È da questo corteo che è nata la spinta fondamentale per approfondire le condizioni e le prospettive del lavoro ambulante svolto dagli immigrati non solo nel contesto locale, ma in ambito regionale e nazionale. Da questa manifestazione è iniziato anche un percorso di scambio e ricerca, formalizzato in una convenzione, firmata nello stesso anno, tra il Dipartimento di scienze politiche, sociali e della comunicazione, poi divenuto Dipartimento di studi politici e sociali, dell’Università di Salerno e l’Associazione senegalesi di Salerno.
Questo percorso, cresciuto anche attraverso la partecipazione ad incontri di studio e convegni nazionali ed internazionali, ha avuto un momento particolarmente importante con l’organizzazione di un seminario nel mese di febbraio 2018, in collaborazione con il Laboratorio Communalia, di cui è responsabile Adalgiso Amendola, dal titolo “Diritto alla città, lavoro ambulante e repressione: analisi e proposte”.
L’obiettivo generale del seminario era quello di elaborare, in modo condiviso, una serie di suggerimenti per liberare il lavoro ambulante degli stranieri dai processi di repressione, marginalizzazione e criminalizzazione che lo stanno interessando, specialmente quando è svolto da persone dalla pelle nera o non bianca o in aree delle città oggetto di propaganda politica o di rilevanti interessi economici privati. Per questo motivo, l’incontro si concentrò in parte sull’analisi della situazione e in parte sull’individuazione di una serie di proposte da rendere pubbliche e inviare anche alle istituzioni locali comunali e di governo, al fine di favorire la costruzione del diritto alla città, verso una città non escludente, alternativo a quello che si è affermato con le retoriche della sicurezza e con le misure di polizia degli allontanamenti (cosiddetti daspo), degli sgomberi e delle multe.
Questo seminario, insieme ad altri incontri e convegni e al proseguimento delle attività di ricerca che si sono tradotte in due pubblicazioni (Avallone e Niang 2020; Molinero Gerbeau e Avallone 2020), ha ispirato l’idea di questo libro, al quale, nel suo cammino, si sono aggregate nuove collaborazioni e anche nuove attenzioni, in particolare quelle dovute agli effetti sul commercio, e sullo specifico dell’ambulantato, delle politiche adottate per contrastare la diffusione del covid-19.
2. In questo libro: storia, parole e contesti del lavoro ambulante
Il testo è scritto, in parte, dall’interno del lavoro ambulante. Tra gli autori e le autrici ci sono persone che hanno svolto o stanno svolgendo questa attività, in particolare Daouda Niang e Tran, ed altre che ne rappresentano gli interessi, soprattutto i responsabili delle associazioni senegalesi di Caserta, Napoli e Salerno, rispettivamente Ndèye Isseu Ly, Pierre Preira e lo stesso Niang. Le analisi prodotte dall’interno si sono intrecciate con quelle dell’attivista e membro della campagna LasciateCIEntrare Yasmine Accardo, delle studentesse e giovani ricercatrici Martina D’Amato e Marianna Ragone, dei ricercatori Gennaro Avallone, Yoan Molinero Gerbeau e Zakaria Sajir.

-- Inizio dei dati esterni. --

(* ===== verification/VmmCow.v ===== *)
(** * Resolving a copy-on-write page

    [resolve_cow_page] makes a shared page writable: in place if nobody else
    refers to it, otherwise in a copy of its own. *)
From S2P Require Import Prelude Page Buddy Pmm PmmSpec PageTable Vmm PtRep PtWalk VmmMap VmmUnmap VmmAlloc VmmFork.
Import Page Pmm PmmSpec PageTable Vmm PtRep PtWalk VmmMap VmmUnmap VmmAlloc VmmFork.

Module VmmCow.

(** ** The new entry *)

Definition is_user_entry (d : Z) : bool := Z.testbit d 4.

Definition new_entry (d pa : Z) : Z :=
  Z.lor (Z.lor (PA2PTE (PGROUNDDOWN pa)) (Z.land (Z.lor (flags_of d) pte_writable_m) (not64 k_riscv_pte_cow))) pte_valid_m.

(** The same flags, with write permission instead of the copy-on-write mark. *)
Definition unshared_flags (d nd : Z) : Prop :=
  ∀ n, 0 ≤ n < 10 → Z.testbit nd n = if decide (n = 2) then true else if decide (n = 8) then false else Z.testbit d n.

Lemma new_entry_spec d pa : leaf_ok d → page_aligned pa → 0 ≤ pa < 2 ^ 48 →
  leaf_ok (new_entry d pa) ∧ PTE2PA (new_entry d pa) = pa ∧ unshared_flags d (new_entry d pa).
Proof.
  intros [Hd Hv] Hal Hpa. destruct (flags_of_spec d) as [Hf Hfb]. unfold new_entry. rewrite PGROUNDDOWN_aligned by (done || lia).
  change (Z.land _ _) with (uncow (flags_of d)). destruct (uncow_spec (flags_of d) ltac:(lia)) as (Hr & _ & Hb).
  assert (0 ≤ uncow (flags_of d) < 2 ^ 10) as Hu.
  { unfold uncow, not64. assert (0 ≤ Z.lor (flags_of d) pte_writable_m < 2 ^ 10) as Ho by (apply lor_flags; unfold pte_writable_m; lia).
    rewrite land_not64 by lia. split; [apply Z.ldiff_nonneg; lia|].
    assert (Z.ldiff (Z.lor (flags_of d) pte_writable_m) k_riscv_pte_cow ≤ Z.lor (flags_of d) pte_writable_m); [|lia].
    apply Z.ldiff_le; [lia|]. apply Z.bits_inj'. intros n Hn. rewrite Z.bits_0, !Z.ldiff_spec.
    by destruct (Z.testbit (Z.lor _ _) n); rewrite ?andb_false_r. }
  rewrite <- Z.lor_assoc. destruct (pte_join pa (Z.lor (uncow (flags_of d)) pte_valid_m) Hal Hpa) as (H1 & H2 & _ & H3);
    [apply lor_flags; unfold pte_valid_m; lia|].
  assert (unshared_flags d (Z.lor (PA2PTE pa) (Z.lor (uncow (flags_of d)) pte_valid_m))) as Hun.
  { intros n Hn. rewrite H3, Z.lor_spec, Hb by lia. change pte_valid_m with (2 ^ 0). rewrite testbit_pow2 by lia.
    case_bool_decide as E; [subst n; rewrite orb_true_r; by repeat case_decide|]. rewrite orb_false_r, Hfb by lia. done. }
  split; [|done]. split; [done|]. by rewrite (Hun 0) by lia.
Qed.

Lemma new_entry_same d : leaf_ok d → new_entry d (PTE2PA d) = uncow d.
Proof.
  intros [Hd Hv]. destruct (PTE2PA_range d Hd) as [Hal Hpa].
  destruct (new_entry_spec d (PTE2PA d) (conj Hd Hv) Hal Hpa) as ([Hr _] & Ep & Hb).
  destruct (uncow_spec d Hd) as (Hr' & Ep' & Hb'). apply Z.bits_inj'. intros n Hn.
  destruct (Z.lt_ge_cases n 10) as [Hlt|Hge]; [rewrite Hb, Hb' by lia; done|].
  assert (∀ x, 0 ≤ x < 2 ^ 46 → Z.testbit x n = Z.testbit (PTE2PA x / 2 ^ 12) (n - 10)) as Hx.
  { intros x Hxr. rewrite PTE2PA_small, Z.div_mul by done. rewrite Z.div_pow2_bits by lia. f_equal. lia. }
  rewrite (Hx (new_entry d (PTE2PA d))), (Hx (uncow d)) by done. by rewrite Ep, Ep'.
Qed.

(** ** The page is resolved *)

Record Resolved (m m' : Machine) (sp : Space) (ss : list Space) (own' : Z → Z) (v d nd : Z) : Prop := {
  rs_world : World m' (put_leaf sp v (Some nd) :: ss) own';
  rs_layout : same_layout m m';
  rs_flags : unshared_flags d nd;
  rs_page : frames m' !! PTE2PA nd = frames m !! PTE2PA d;
  rs_rc : ∀ a, 0 < rc m a → a ≠ PTE2PA d → rc m' a = rc m a;
  rs_frames : ∀ a, (managed m a → 0 < rc m a) → a ∉ tables sp → frames m' !! a = frames m !! a
}.

(** The area's overlay holds the page at its index, with a reference of its own. *)
Definition owned_by_area (area : CowArea) (pa : Z) : bool :=
  object_private_mapping area &&
  match private_page_overlay area with
  | Some o => bool_decide (o !! cow_page_index area = Some pa)
  | None => false
  end.

(** Nobody else refers to the page. *)
Definition alone (m : Machine) (area : CowArea) (pa : Z) : bool :=
  (negb (object_private_mapping area) && (rc m pa =? 1)) ||
  (object_private_mapping area && owned_by_area area pa && (rc m pa <=? 2)).

Lemma ref_count_spec m pa : PmmOk m → page_aligned pa → 0 ≤ pa < 2 ^ 64 → page_ref_count m pa = Ret (rc m pa).
Proof.
  intros HO Hal Hpa. unfold page_ref_count. destruct (decide (managed m pa)) as [Hm|Hm].
  - rewrite pa2pgnm_managed by done. cbn [obind]. by rewrite in_range_managed, get_ref by done.
  - destruct (pa2pgnm_unmanaged m pa HO Hal Hpa Hm) as (i & -> & Hi). cbn [obind]. by rewrite Hi, rc_unmanaged.
Qed.

(** Making an entry writable in place. *)
Lemma resolve_in_place m sp ss own v d b : World m (sp :: ss) own → leaf sp !! v = Some d →
  low sp !! (v / 512) = Some b → Resolved m (set_word m b (v mod 512) (uncow d)) sp ss own v d (uncow d).
Proof.
  intros HW Ed Eb. pose proof (leaf_data _ _ _ _ HW ltac:(by left) v d Ed) as Hd.
  destruct (uncow_spec d (proj1 Hd)) as (_ & Ep & Hb).
  assert (b ∈ all_tables (sp :: ss)) as Hbt by (apply (tables_in sp); [by left|eauto with kernel]).
  split; [|done| | |done|].
  - apply (World_flags m sp ss own v b d); [done..|by apply uncow_ok|done].
  - intros n Hn. apply Hb. lia.
  - rewrite Ep. apply frame_set_word_ne. intros <-. apply (table_not_page _ _ _ HW _ Hbt).
    apply (leaf_in sp _ v); [by left|done].
  - intros a _ Hn. apply frame_set_word_ne. intros ->. apply Hn. eauto with kernel.
Qed.

(** The entry moves from page [PTE2PA d] to the page [new], unused in [m], that has
    its contents in [m2]; the reference to the old page is left with the caller. *)
Lemma resolve_copy m m2 sp ss own ow v d b new : World m (sp :: ss) own → leaf sp !! v = Some d →
  low sp !! (v / 512) = Some b → managed m new → rc m new = 0 → same_layout m m2 → single m2 new →
  frames m2 !! new = frames m !! PTE2PA d → (∀ a, a ≠ new → frames m2 !! a = frames m !! a) →
  (∀ a, 0 < rc m a → a ≠ PTE2PA d → rc m2 a = rc m a) →
  World m2 (sp :: ss) ow → 0 < ow new → (∀ a, managed m a → 0 ≤ ow a) →
  Resolved m (set_word m2 b (v mod 512) (new_entry d new)) sp ss
    (λ a, ow a + occ a [PTE2PA d] - occ a [new]) v d (new_entry d new).
Proof.
  intros HW Ed Eb Hnm Hnu Hl Hs Hf Hfo Hr HW2 How Hnn. destruct (unused_page _ _ _ HW new Hnm Hnu) as (Hnt & _ & _).
  pose proof (leaf_data _ _ _ _ HW ltac:(by left) v d Ed) as Hd.
  destruct (managed_range m new (w_ok _ _ _ HW) Hnm) as (? & ? & Hal).
  destruct (new_entry_spec d new Hd Hal ltac:(unfold PGSIZE in *; lia)) as (Hok & Ep & Hfl).
  assert (b ∈ all_tables (sp :: ss)) as Hbt by (apply (tables_in sp); [by left|eauto with kernel]).
  split; [|done|done|..].
  - refine (World_put m2 sp ss ow _ v b (Some (new_entry d new)) HW2 Eb _ _).
    + intros d' [= <-]. split; [done|]. rewrite Ep. intros _. done.
    + intros a Ha. rewrite Ed. cbn [pg]. rewrite Ep. split; [done|]. apply (managed_layout m) in Ha; [|done].
      specialize (Hnn a Ha). pose proof (occ_nonneg a [PTE2PA d]). rewrite (occ_cons a new), occ_nil.
      case_decide; [subst|]; lia.
  - by rewrite Ep, frame_set_word_ne by congruence.
  - intros a Ha Hne. change (rc m2 a = rc m a). by apply Hr.
  - intros a Ha Hn. rewrite frame_set_word_ne by (intros ->; apply Hn; eauto with kernel).
    apply Hfo. intros ->. specialize (Ha Hnm). lia.
Qed.

(** Dropping the reference to the old page. *)
Lemma resolve_drop m m1 sp ss own v d nd : PmmOk m → Resolved m m1 sp ss own v d nd → managed m (PTE2PA d) →
  single m1 (PTE2PA d) → 0 < own (PTE2PA d) →
  ∃ m2, free_page m1 (PTE2PA d) = Ret m2 ∧ Resolved m m2 sp ss (add_own own (PTE2PA d) (-1)) v d nd ∧
    ∀ a, a ≠ PTE2PA d → rc m2 a = rc m1 a.
Proof.
  intros HO [HW Hl Hfl Hpg Hrc Hfr] Hm Hs Ho.
  destruct (World_free m1 _ own (PTE2PA d) HW) as (m2 & E & [[HO2 Hl2 Hr2] _ Hf2 _] & HW2); [by apply (managed_layout m)|done..|].
  exists m2. split; [done|]. split; [|intros a Hne; by rewrite Hr2, decide_False].
  split; [done|by etrans|done|by rewrite Hf2| |].
  - intros a Ha Hne. rewrite Hr2, decide_False by done. by apply Hrc.
  - intros a. rewrite Hf2. apply Hfr.
Qed.

Lemma Resolved_own m m' sp ss own own' v d nd : Resolved m m' sp ss own v d nd →
  (∀ a, managed m a → own' a = own a) → Resolved m m' sp ss own' v d nd.
Proof.
  intros [HW Hl Hfl Hpg Hrc Hfr] Ho. split; try done. apply (World_own _ _ _ _ HW).
  intros a Ha. apply Ho. by apply (managed_layout m m').
Qed.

Questi ultimi tre hanno contribuito, in particolare, alla prima parte del libro, quella dedicata ad inquadrare il rapporto tra lavoro ambulante e diritto alla città, ricostruendone la storia in connessione con il divenire ostile delle città italiane, nel contributo di Avallone; proponendo la categoria di economia popolare per comprendere il modo di funzionare e le ragioni di questo tipo di lavoro, nel testo di Molinero Gerbeau; concentrandosi sulle definizioni, il linguaggio e le parole stigmatizzanti che, nel tempo, si sono imposti per definire l’ambulantato ma, in realtà, gli ambulanti di cittadinanza straniera. Questi tre capitoli sono stati sviluppati in connessione con quelli di Daouda Niang e Martina D’Amato. Il primo spiega i motivi del nesso stringente che esiste tra migrazioni senegalesi e lavoro ambulante e invita a seguire la lezione metodologica di Abdelmalek Sayad (2002), secondo la quale non è possibile comprendere le immigrazioni senza capire le emigrazioni: in altre parole, non si possono comprendere i processi di mobilità umana se non si tengono presenti le connessioni esistenti tra ciò che accade nei luoghi di emigrazione e ciò che succede nelle aree di immigrazione (Avallone 2018a). Martina D’Amato presenta alcuni elementi normativi relativi al lavoro ambulante e si interroga sulle forme concrete della legalità per evidenziarne i limiti e i cambiamenti possibili al fine di consentire di svolgere con maggiore serenità questo tipo di attività commerciale anche agli stranieri.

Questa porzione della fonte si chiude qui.